I don’t mean to be flip, but Covid-19 is messing with my hug game.
I’m a hugger. I love full body, like-you-mean-it hugs. Weak hugs, fake hugs, butt-out hugs? No thanks. And don’t get me started on side hugs and those fist-to-the-chest bro hugs.
Growing up, I use to give “strength hugs” to my Aunt Nina. We’d give each other a BIG squeeze and then pretend we’d just been superpowered. Think Popeye after downing a can of spinach. Now those were hugs.
Could you use a strength hug right now? Thought so. Me too.
It might sound trivial, but the lack of physical contact from social distancing is anything but. Humans need be touched. And not just for pleasure but for basic mental health. It’s especially important in times of physical and emotional distress.
Think about it…
- Hugs are how we give comfort & care, especially when we don’t know what to say
- Touch calms our nervous systems when we’re stressed and anxious
- Oxytocin aka “the bonding hormone” gets released through touch
- And hugs hold us together when we’re grieving because things are falling apart
And let’s be real – we’re all grieving, and some days, barely holding it together. We all need a big hug.
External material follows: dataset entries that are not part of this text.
(* ===== verification/Uart.v ===== *)
(** The serial port driver, [kernel/uart.c].

    The transmit ring is the array and its two counters; register accesses go
    through the trace of the kernel state, their values come from the
    [Platform].  A busy-wait on another CPU's panic never ends ([nofuel]). *)

From S2P Require Import Prelude Ring CString Layout Kalloc Vm Sleeplock Bio Log Kernel Sched.

Definition UART_BASE : Z := 0x09000000.
Definition UART_DR : Z := 0.
Definition UART_FR : Z := 6.
Definition UART_FR_TXFF : Z := Z.shiftl 1 5.
Definition UART_FR_RXFE : Z := Z.shiftl 1 4.
Definition UART_IBRD : Z := 9.
Definition UART_FBRD : Z := 10.
Definition UART_LCRH : Z := 11.
Definition UART_LCRH_FEN : Z := Z.shiftl 1 4.
Definition UART_CR : Z := 12.
Definition UART_CR_RXE : Z := Z.shiftl 1 9.
Definition UART_CR_TXE : Z := Z.shiftl 1 8.
Definition UART_CR_EN : Z := Z.shiftl 1 0.
Definition UART_IMSC : Z := 14.
Definition UART_RXI : Z := Z.shiftl 1 4.
Definition UART_TXI : Z := Z.shiftl 1 5.
Definition UART_MIS : Z := 16.
Definition UART_ICR : Z := 17.
Definition UART_BITRATE : Z := 19200.
Definition UART_CLK : Z := 24000000.

(** [R(r)]: the registers are words from the kernel address of the device. *)
Definition R (r : Z) : Z := P2V UART_BASE + 4 * r.

Section uart.
Context `{KE : KernelEnd, PL : Platform}.

Definition uartinit : M kernel unit :=
  wr (R UART_IBRD) (UART_CLK / (16 * UART_BITRATE));;
  let left := UART_CLK mod (16 * UART_BITRATE) in
  wr (R UART_FBRD) ((left * 4 + UART_BITRATE / 2) / UART_BITRATE);;
  cr ← rd (R UART_CR);
  wr (R UART_CR) (Z.lor cr (lors [UART_CR_EN; UART_CR_RXE; UART_CR_TXE]));;
  lcrh ← rd (R UART_LCRH);
  wr (R UART_LCRH) (Z.lor lcrh UART_LCRH_FEN).

(** One pass of the loop of [uartstart]. *)
Definition uartstart_body (_ : unit) : M kernel (unit + unit) :=
  t ← gets k_uart;
  if tx_w t =? tx_r t then mret (inr tt)
  else
    fr ← rd (R UART_FR);
    if ctrue (Z.land fr UART_FR_TXFF) then mret (inr tt)
    else
      let c := default 0 (tx_buf t !! Z.to_nat (tx_r t mod UART_TX_BUF_SIZE)) in
      modify (set_uart (fun t => set_tx_r (u64 (tx_r t + 1)) t));;
      wakeup ChanUartTxR;;
      wr (R UART_DR) c;;
      mret (inl tt).

(** The ring holds at most [UART_TX_BUF_SIZE] characters. *)
Definition uartstart : M kernel unit :=
  loop (Z.to_nat (UART_TX_BUF_SIZE + 1)) uartstart_body tt.

(** The test for another CPU's panic. *)
Definition stop_if_panicked : M kernel unit :=
  p ← gets k_panicked;
  when ((0 <=? p) && negb (p =? cpuid)) nofuel.

Definition uartputc (c : Z) : M kernel unit :=
  stop_if_panicked;;
  t ← gets k_uart;
  if tx_w t =? u64 (tx_r t + UART_TX_BUF_SIZE) then sleep ChanUartTxR
  else
    modify (set_uart (fun t => set_tx_buf (<[Z.to_nat (tx_w t mod UART_TX_BUF_SIZE) := u8 c]> (tx_buf t)) t));;
    modify (set_uart (fun t => set_tx_w (u64 (tx_w t + 1)) t));;
    uartstart.

Definition wait_txff (_ : unit) : M kernel (unit + unit) :=
  fr ← rd (R UART_FR);
  mret (if ctrue (Z.land fr UART_FR_TXFF) then inl tt else inr tt).

Definition uartputc_sync (c : Z) : M kernel unit :=
  stop_if_panicked;;
  loop polls wait_txff tt;;
  wr (R UART_DR) (u32 c).

Definition uartgetc : M kernel Z :=
  fr ← rd (R UART_FR);
  if ctrue (Z.land fr UART_FR_RXFE) then mret (-1)
  else
    c ← rd (R UART_DR);
    mret (s32 c).

Fixpoint uartputs (s : list Z) : M kernel unit :=
  match s with
  | [] => mret tt
  | c :: s' => wr (R UART_DR) c;; uartputs s'
  end.

(** [intrset(id, h)] *)
Definition intrset (id : Z) (h : handler) : M kernel unit :=
  when (id <? 64) (
    if 0 <=? id then modify (fun s => set_k_intrs (<[Z.to_nat id := h]> (k_intrs s)) s)
    else undefined "intrs").

Definition uartsti : M kernel unit :=
  wr (R UART_IMSC) UART_RXI;;
  intrset (1 + 32) Uartintr.

(** * What has been sent *)

(** The characters written to the data register, oldest first. *)
Fixpoint sent (io : list ioevent) : list Z :=
  match io with
  | [] => []
  | Rd _ _ :: io' => sent io'
  | Wr a v :: io' => if a =? R UART_DR then sent io' ++ [v] else sent io'
  end.

(** The accesses [io] and then [k] reads of the flag register. *)
Fixpoint polled (k : nat) (io : list ioevent) : list ioevent :=
  match k with
  | O => io
  | S k' => polled k' (Rd (R UART_FR) (io_read io (R UART_FR)) :: io)
  end.

Definition tx_full (io : list ioevent) : bool :=
  ctrue (Z.land (io_read io (R UART_FR)) UART_FR_TXFF).

(** The transmitter drains: polled [polls] times, it is not full at least
    once. *)
Class UartReady : Prop :=
  uart_ready : forall io, exists k, (k < polls)%nat /\ tx_full (polled k io) = false.

(** The only register written after [io] is the data register. *)
Definition only_data (io io' : list ioevent) : Prop :=
  forall a v, Wr a v ∈ io' -> a = R UART_DR \/ Wr a v ∈ io.

(** [s'] is [s] after [l] has been sent, with no other effect. *)
Definition prints (s : kernel) (l : list Z) (s' : kernel) : Prop :=
  exists io, s' = set_k_io io s /\ sent io = sent (k_io s) ++ l /\ only_data (k_io s) io.

(** No other CPU has panicked. *)
Definition quiet (s : kernel) : Prop := k_panicked s < 0 \/ k_panicked s = cpuid.

Lemma prints_nil s : prints s [] s.
Proof. exists (k_io s). split_and!; [by destruct s|by rewrite app_nil_r|by right]. Qed.

Lemma prints_app s l1 s1 l2 s2 : prints s l1 s1 -> prints s1 l2 s2 -> prints s (l1 ++ l2) s2.
Proof.
  intros (io1 & -> & E1 & O1) (io2 & -> & E2 & O2). exists io2. split_and!; [done| |].
  - rewrite E2. simpl. by rewrite E1, app_assoc.
  - intros a v [?|H]%O2; [by left|by apply O1].
Qed.

Lemma prints_quiet s l s' : prints s l s' -> quiet s -> quiet s'.
Proof. by intros (io & -> & _). Qed.

Lemma sent_polled k io : sent (polled k io) = sent io.
Proof. revert io. induction k as [|k IH]; intros io; simpl; [done|]. by rewrite IH. Qed.

Lemma polled_writes k io a v : Wr a v ∈ polled k io -> Wr a v ∈ io.
Proof.
  revert io. induction k as [|k IH]; intros io; simpl; [done|]. intros H%IH. by apply elem_of_cons in H as [?|?].
Qed.

Lemma stop_if_panicked_ok s Q : quiet s -> Q tt s -> wp stop_if_panicked s Q.
Proof.
  intros Hq HQ. unfold stop_if_panicked, when. wp_steps.
  destruct (Z.leb_spec 0 (k_panicked s)), (Z.eqb_spec (k_panicked s) cpuid); simpl;
    try (by apply wp_ret). unfold quiet in Hq. lia.
Qed.

Lemma wait_txff_ok fuel s k Q :
  (k < fuel)%nat -> tx_full (polled k (k_io s)) = false ->
  (forall j, Q tt (set_k_io (polled j (k_io s)) s)) -> wp (loop fuel wait_txff tt) s Q.
Proof.
  revert s k. induction fuel as [|fuel IH]; intros s k Hk Hf HQ; [lia|].
  simpl. apply wp_bind. unfold wait_txff at 1. apply wp_bind, wp_rd, wp_ret.
  change (ctrue _) with (tx_full (k_io s)).
  destruct (tx_full (k_io s)) eqn:E.
  - destruct k as [|k]; [simpl in Hf; congruence|].
    apply (IH _ k); [lia|done|]. intros j. apply (HQ (S j)).
  - apply wp_ret, (HQ 1%nat).
Qed.

Lemma uartputc_sync_ok {UR : UartReady} c s :
  quiet s -> wp (uartputc_sync c) s (fun _ s' => prints s [u32 c] s').
Proof.
  intros Hq. unfold uartputc_sync. apply wp_bind, stop_if_panicked_ok; [done|].
  apply wp_bind. destruct (uart_ready (k_io s)) as (k & Hk & Hf).
  eapply (wait_txff_ok _ _ k); [done|done|]. intros j. apply wp_wr.
  exists (Wr (R UART_DR) (u32 c) :: polled j (k_io s)). split_and!; [done| |].
  - cbn [sent]. rewrite Z.eqb_refl. by rewrite sent_polled.
  - intros a v [E|H]%elem_of_cons; [left; by injection E|right; by eapply polled_writes].
Qed.

(** * The transmit ring *)

Definition uart_rep (t : uart_tx) (q : list Z) : Prop :=
  ring_rep UART_TX_BUF_SIZE (2 ^ 64) (tx_buf t) (tx_r t) (tx_w t) q.

Lemma uart_size : 0 < UART_TX_BUF_SIZE < 2 ^ 64 /\ (UART_TX_BUF_SIZE | 2 ^ 64).
Proof. split; [done|]. by exists (2 ^ 59). Qed.

(** The process table after the waiters for room in the ring have been
    woken. *)
Definition woken_all (ch : chan) (s : kernel) (p : nat) : proc :=
  if decide (p < NPROC)%nat then woken (k_cur s) ch p (k_procs s p) else k_procs s p.

(** [s'] is [s] after the characters [l] moved from the ring, which held [q],
    to the device: what was sent and what waits, in order, are the same, and
    if any moved, the waiters for room are runnable. *)
Record drained (s : kernel) (q l : list Z) (s' : kernel) (q' : list Z) : Prop := {
  dr_rep : uart_rep (k_uart s') q';
  dr_split : q = l ++ q';
  dr_sent : sent (k_io s') = sent (k_io s) ++ l;
  dr_rest : exists t io pr, s' = set_k_uart t (set_k_io io (set_k_procs pr s));
  dr_procs : forall p, k_procs s' p = if decide (l = []) then k_procs s p else woken_all ChanUartTxR s p;
}.

Lemma sent_cons_wr io v : sent (Wr (R UART_DR) v :: io) = sent io ++ [v].
Proof. cbn [sent]. by rewrite Z.eqb_refl. Qed.

Lemma woken_idem cur ch p q : woken cur ch p (woken cur ch p q) = woken cur ch p q.
Proof.
  unfold woken at 2 3. case_bool_decide; [|by apply woken_not].
  apply woken_not. simpl. by intros (_ & ? & _).
Qed.

Lemma drained_refl s q : uart_rep (k_uart s) q -> drained s q [] s q.
Proof.
  intros. split; [done|done|by rewrite app_nil_r| |done].
  exists (k_uart s), (k_io s), (k_procs s). by destruct s.
Qed.

Lemma drained_trans s q c s1 q1 l s2 q2 :
  drained s q [c] s1 q1 -> drained s1 q1 l s2 q2 -> drained s q (c :: l) s2 q2.
Proof.
  intros [_ -> S1 (t1 & io1 & pr1 & ->) P1] [R2 -> S2 (t2 & io2 & pr2 & ->) P2].
  split; [done|done| | |].
  - rewrite S2, S1. by rewrite <- app_assoc.
  - by exists t2, io2, pr2.
  - intros p. rewrite (decide_False (P := c :: l = [])), P2 by done. specialize (P1 p). rewrite decide_False in P1 by done.
    destruct (decide (l = [])); [done|]. unfold woken_all in *. rewrite P1. simpl.
    destruct (decide (p < NPROC)%nat); [apply woken_idem|done].
Qed.

Lemma uartstart_step s q c :
  uart_rep (k_uart s) (c :: q) -> tx_full (k_io s) = false ->
  wp (uartstart_body tt) s (fun r s' => r = inl tt /\ drained s (c :: q) [c] s' q).
Proof.
  intros HR Hf. unfold uartstart_body. wp_steps.
  assert (He : tx_r (k_uart s) = tx_w (k_uart s) <-> c :: q = [])
    by (eapply ring_empty; exact HR).
  destruct (ring_pop _ _ (proj1 uart_size) (proj2 uart_size) _ _ _ _ _ HR) as [Ec HR'].
  destruct (Z.eqb_spec (tx_w (k_uart s)) (tx_r (k_uart s))) as [E|E]; [by symmetry in E; apply He in E|].
  apply wp_bind, wp_rd. change (ctrue _) with (tx_full (k_io s)). rewrite Hf, Ec. wp_steps.
  eapply wp_mono; [apply wakeup_ok|]. intros [] s1 (pr & -> & Hpr). apply wp_bind, wp_wr, wp_ret.
  split; [done|]. split.
  - exact HR'.
  - done.
  - cbn [k_io set_k_io set_k_procs]. by rewrite sent_cons_wr.
  - eexists _, _, _. reflexivity.
  - intros p. simpl. rewrite Hpr. done.
Qed.

Lemma uartstart_loop fuel s q :
  uart_rep (k_uart s) q -> (length q < fuel)%nat ->
  wp (loop fuel uartstart_body tt) s (fun _ s' => exists l q', drained s q l s' q').
Proof.
  revert s q. induction fuel as [|fuel IH]; intros s q HR Hf; [lia|]. simpl. apply wp_bind.
  destruct q as [|c q].
  - assert (He : tx_r (k_uart s) = tx_w (k_uart s) <-> [] = @nil Z)
      by (eapply ring_empty; exact HR).
    unfold uartstart_body. wp_steps. rewrite (proj2 (Z.eqb_eq _ _)) by (symmetry; by apply He).
    wp_steps. exists [], []. by apply drained_refl.
  - destruct (tx_full (k_io s)) eqn:E.
    + unfold uartstart_body. apply wp_bind, wp_gets. destruct (_ =? _).
      { wp_steps. exists [], (c :: q). by apply drained_refl. }
      apply wp_bind, wp_rd. unfold tx_full in E. rewrite E. wp_steps.
      exists [], (c :: q). split; [done|done|by simpl; rewrite app_nil_r| |done].
      exists (k_uart s), (Rd (R UART_FR) (io_read (k_io s) (R UART_FR)) :: k_io s), (k_procs s).
      by destruct s.
    + eapply wp_mono; [by apply uartstart_step|]. intros r s1 [-> H1].
      eapply wp_mono; [apply (IH s1 q); [apply H1|simpl in Hf; lia]|].
      intros [] s2 (l & q' & H2). exists (c :: l), q'. by eapply drained_trans.
Qed.

Lemma uartstart_ok s q :
  uart_rep (k_uart s) q -> wp uartstart s (fun _ s' => exists l q', drained s q l s' q').
Proof.
  intros HR. apply uartstart_loop; [done|]. pose proof (rg_max _ _ _ _ _ _ HR).
  unfold UART_TX_BUF_SIZE in *. lia.
Qed.

#[local] Opaque uartstart.

(** [uartputc] puts its character behind the ones still waiting in the
    transmit ring and starts the device: the characters sent followed by the
    characters waiting are those from before followed by the new one, in
    order, none lost; with the ring full of [UART_TX_BUF_SIZE] characters the
    caller sleeps and the ring is unchanged. *)
Theorem uartputc_queues c s p q :
  k_cur s = Some p -> quiet s -> uart_rep (k_uart s) q ->
  wps (uartputc c) s
    (fun _ s' => exists q', uart_rep (k_uart s') q' /\
       sent (k_io s') ++ q' = sent (k_io s) ++ q ++ [u8 c])
    (fun ch s' => ch = ChanUartTxR /\ Z.of_nat (length q) = UART_TX_BUF_SIZE /\
       k_uart s' = k_uart s /\ k_io s' = k_io s /\ p_state (k_procs s' p) = SLEEPING).
Proof.
  intros Hcur Hq HR. unfold uartputc. apply wps_bind, wps_wp, stop_if_panicked_ok; [done|]. wps_steps.
  assert (Hf : tx_w (k_uart s) = u64 (tx_r (k_uart s) + UART_TX_BUF_SIZE) <->
               Z.of_nat (length q) = UART_TX_BUF_SIZE)
    by (eapply ring_full; [apply uart_size|exact HR]).
  destruct (Z.eqb_spec (tx_w (k_uart s)) (u64 (tx_r (k_uart s) + UART_TX_BUF_SIZE))) as [E|E].
  - unfold sleep. apply wps_bind. eapply wps_wp, wp_myproc; [done|]. wps_steps. apply wps_sleep.
    split_and!; [done|by apply Hf|done|done|]. simpl. unfold upd. by rewrite !decide_True.
  - wps_steps. apply wps_wp. eapply wp_mono; [apply (uartstart_ok _ (q ++ [u8 c]))|].
    + apply ring_push; [apply uart_size..|exact HR|]. pose proof (rg_max _ _ _ _ _ _ HR). lia.
    + intros [] s' (l & q' & H). exists q'. split; [apply H|].
      rewrite (dr_sent _ _ _ _ _ H), <- app_assoc, <- (dr_split _ _ _ _ _ H). done.
Qed.
End uart.

#[global] Opaque uartstart.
When I work with struggling couples, touch is my go-to. A gently held hand, a softly touched knee, and sometimes a full hug heal wounds that words have made worse for years.
In counseling with my ex-husband, Kevin, our therapist (god bless her) used to joke “Shut the Buck up.” No doubt you’d be shocked to learn that I talk a lot. But talking wasn’t often helpful in my desire to get closer to my partner.
Instead of more words, she’d ask Kevin to place his hand on my leg or over my heart. Almost immediately, I’d soften and open up. She’d also have us hold our hugs long enough to exhale and relax our shoulders. We’d calm down. No words needed.
Touch soothes and calms and heals.
When HIV devastated the gay community, men were terrified to have sex. Sex killed, it seemed. Yet human, intimate contact was needed more than ever to begin healing.
Enter Joseph Kramer and his Body Electric School. Joe created sacred, healing spaces for men to experience intimate touch again without the panic of contracting a deadly virus. It was a game changer.
I wonder what game changers will come out of Covid-19. So many possibilities. What if a newfound awareness of social closeness – the need for hugging, physical contact and sacred touch – is one of them? Cool!
So, if you’re feeling overwhelmed at home, and you and your partner or kids are getting on your last gay nerve (everyone has one of these, btw), go for a longer-than-usual hug. Hold each other until you exhale and feel your shoulders drop. It may take a few moments – minutes even. Let it. That’s the point.
And for the singles out there, I know it’s tough. I’m right there with you. For now, it’s all about next best things. As woo as “self touch” sounds, fuck it. Now’s the time.
Try giving yourself a hug. Or place one hand on your heart and one your belly and breathe. Or gently and slowly rub your palms over the tops of your thighs. Prioritize self-touch.
When you’re at your wits end with all this shit, get out of your head. Breath and touch are the magic ingredients. Oh and sweat too. Fun fact - exercise releases oxytocin too!